After breakfast he noticed two British torpedo boat destroyers, one to

starboard, the other on the port bow, apparently keeping pace with the

Volhynia. They were still there at noon, subjects of speculation

among the passengers; and at tea-time their number was increased to

five, the three new destroyers appearing suddenly out of nowhere, dead

ahead, dashing forward through a lively sea under a swirling vortex of

gulls.

The curiosity of the passengers, always easily aroused, became more

thoroughly stirred up by the bulletins posted late that afternoon,

indicating that the tension between the several European chancelleries

was becoming acute, and that emperors and kings were exchanging

personal telegrams.

There was all sorts of talk on deck and at the dinner table, wild

talk, speculative talk, imaginative discussions, logical and

illogical. But, boiled down to its basic ingredients, the wildest

imagination on board the Volhynia admitted war to be an

impossibility of modern times, and that, ultimately, diplomacy would

settle what certainly appeared to be the ugliest international

situation in a hundred years.

At the bottom of his heart Neeland believed this, too; wished for it

when his higher and more educated spiritual self was flatly

interrogated; and yet, in the everyday, impulsive ego of James

Neeland, the drop of Irish had begun to sing and seethe with the

atavistic instinct for a row.

War? He didn't know what it meant, of course. It made good poetry and

interesting fiction; it rendered history amusing; made dry facts

succulent.

Preparations for war in Europe, which had been going on for fifty

years, were most valuable, too, in contributing the brilliant hues of

uniforms to an otherwise sombre civilian world, and investing

commonplace and sober cities with the omnipresent looming mystery of

fortifications.

To a painter, war seemed to be a dramatic and gorgeous affair; to a

young man it appealed as all excitement appeals.

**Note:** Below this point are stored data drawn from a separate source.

(** * xk6-pubsub: the k6 publisher extension for Google Pub/Sub

    A shallow embedding of the two implementations kept in the repository:

    - [Watermill]: [pubsub.go], the publisher built on the watermill
      messaging library ([googlecloud.Publisher]);
    - [Native]: the implementation on the service's own client
      ([cloud.google.com/go/pubsub]).

    Both decode a loosely typed configuration map into [publisherConf]
    with [mapstructure.Decode], default the publish timeout, build the
    client, and forward publish calls to it.  The collaborators that live
    outside the repository (the client library, the identifier generator)
    are an interface ([Backend]) the adapter is parameterised by; every
    call the adapter makes through it is recorded in the world's [calls].
    Process termination ([log.Fatalf]) is an outcome of its own. *)

From Stdlib Require Import ZArith Ascii String List Bool Lia.
From stdpp Require Import base option list strings gmap.

Local Open Scope string_scope.
Local Open Scope Z_scope.
Local Open Scope list_scope.

(** ** Go values *)

Module Go.

(** [error]: the error values that reach this layer.  A nil [error] is
    [None] in [option error]. *)
Inductive error : Type :=
| errorString (s : string)                 (* errors.New(s) *)
| mapstructure_Error (Errors : list string) (* *mapstructure.Error *)
| client_error (text : string).            (* an error made by the client library *)

(** [[]byte(s)]: the bytes of a Go string. *)
Definition bytes_of (s : string) : list Byte.byte := list_byte_of_string s.

(** [string(b)] *)
Definition string_of (b : list Byte.byte) : string := string_of_list_byte b.

(** [len(s)] of a Go string: its number of bytes. *)
Definition len (s : string) : Z := Z.of_nat (String.length s).

(** A [map[string]string]; the nil map is [None]. *)
Definition StringMap : Type := option (gmap string string).

(** The entries a [range] over the map visits: none for the nil map. *)
Definition entries (m : StringMap) : gmap string string :=
  match m with
  | None => ∅
  | Some g => g
  end.

(** Two's complement wrap-around of 64-bit signed arithmetic ([int64],
    and [int] on the 64-bit platforms k6 is built for). *)
Definition wrap64 (z : Z) : Z := (z + 2 ^ 63) mod 2 ^ 64 - 2 ^ 63.

Definition int64_range (z : Z) : Prop := - 2 ^ 63 <= z < 2 ^ 63.

(** [time.Duration]: a count of nanoseconds in an [int64]. *)
Definition Duration : Type := Z.

(** [time.Duration(n)] for [n : int]. *)
Definition time_Duration (n : Z) : Duration := wrap64 n.

Definition time_Second : Duration := 1000000000.

(** [a * b] on [time.Duration]. *)
Definition Duration_mul (a b : Duration) : Duration := wrap64 (a * b).

(** [option.ClientOption]: the one option this repository builds. *)
Inductive ClientOption : Type :=
| WithCredentialsJSON (p : list Byte.byte).

(** [*lib.State] of k6: opaque to the extension, which only tests it
    against nil. *)
Record lib_State : Type := { vuID : N }.

(** The outcome of running a piece of the extension: it returns to its
    caller, or the process is gone ([os.Exit] under [log.Fatalf]). *)
Inductive Outcome (A : Type) : Type :=
| Returned (a : A)
| Exited (code : Z).

Arguments Returned {A} a.
Arguments Exited {A} code.

(** What the standard logger and the diagnostic sink received. *)
Inductive Diagnostic : Type :=
| Fatal_logged (format : string) (err : error)   (* log.Fatalf(format, err) *)
| Reported (err : error) (msg : string).         (* ReportError(err, msg) *)

(** The world a call runs in: the state [env] of everything outside the
    process (service, network, random source), the calls made to the
    client so far, oldest first, and the diagnostics written so far. *)
Record World (Env Call : Type) : Type := mkWorld {
  env : Env;
  calls : list Call;
  diagnostics : list Diagnostic
}.

Arguments mkWorld {Env Call} env calls diagnostics.
Arguments env {Env Call} w.
Arguments calls {Env Call} w.
Arguments diagnostics {Env Call} w.

(** Computations of the extension: state passing over the world, cut
    short when the process exits. *)
Definition M (Env Call A : Type) : Type :=
  World Env Call → Outcome A * World Env Call.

The sportsman in him

desired to witness a scrap; his artist's imagination was aroused; the

gambler in him speculated as to the outcome of such a war. And the

seething, surging drop of Irish fizzed and purred and coaxed for a

chance to edge sideways into any fight which God in His mercy might

provide for a decent gossoon who had never yet had the pleasure of a

broken head.

"Not," thought Neeland to himself, "that I'll go trailing my coat

tails. I'll go about my own business, of course--but somebody may hit

me a crack at that!"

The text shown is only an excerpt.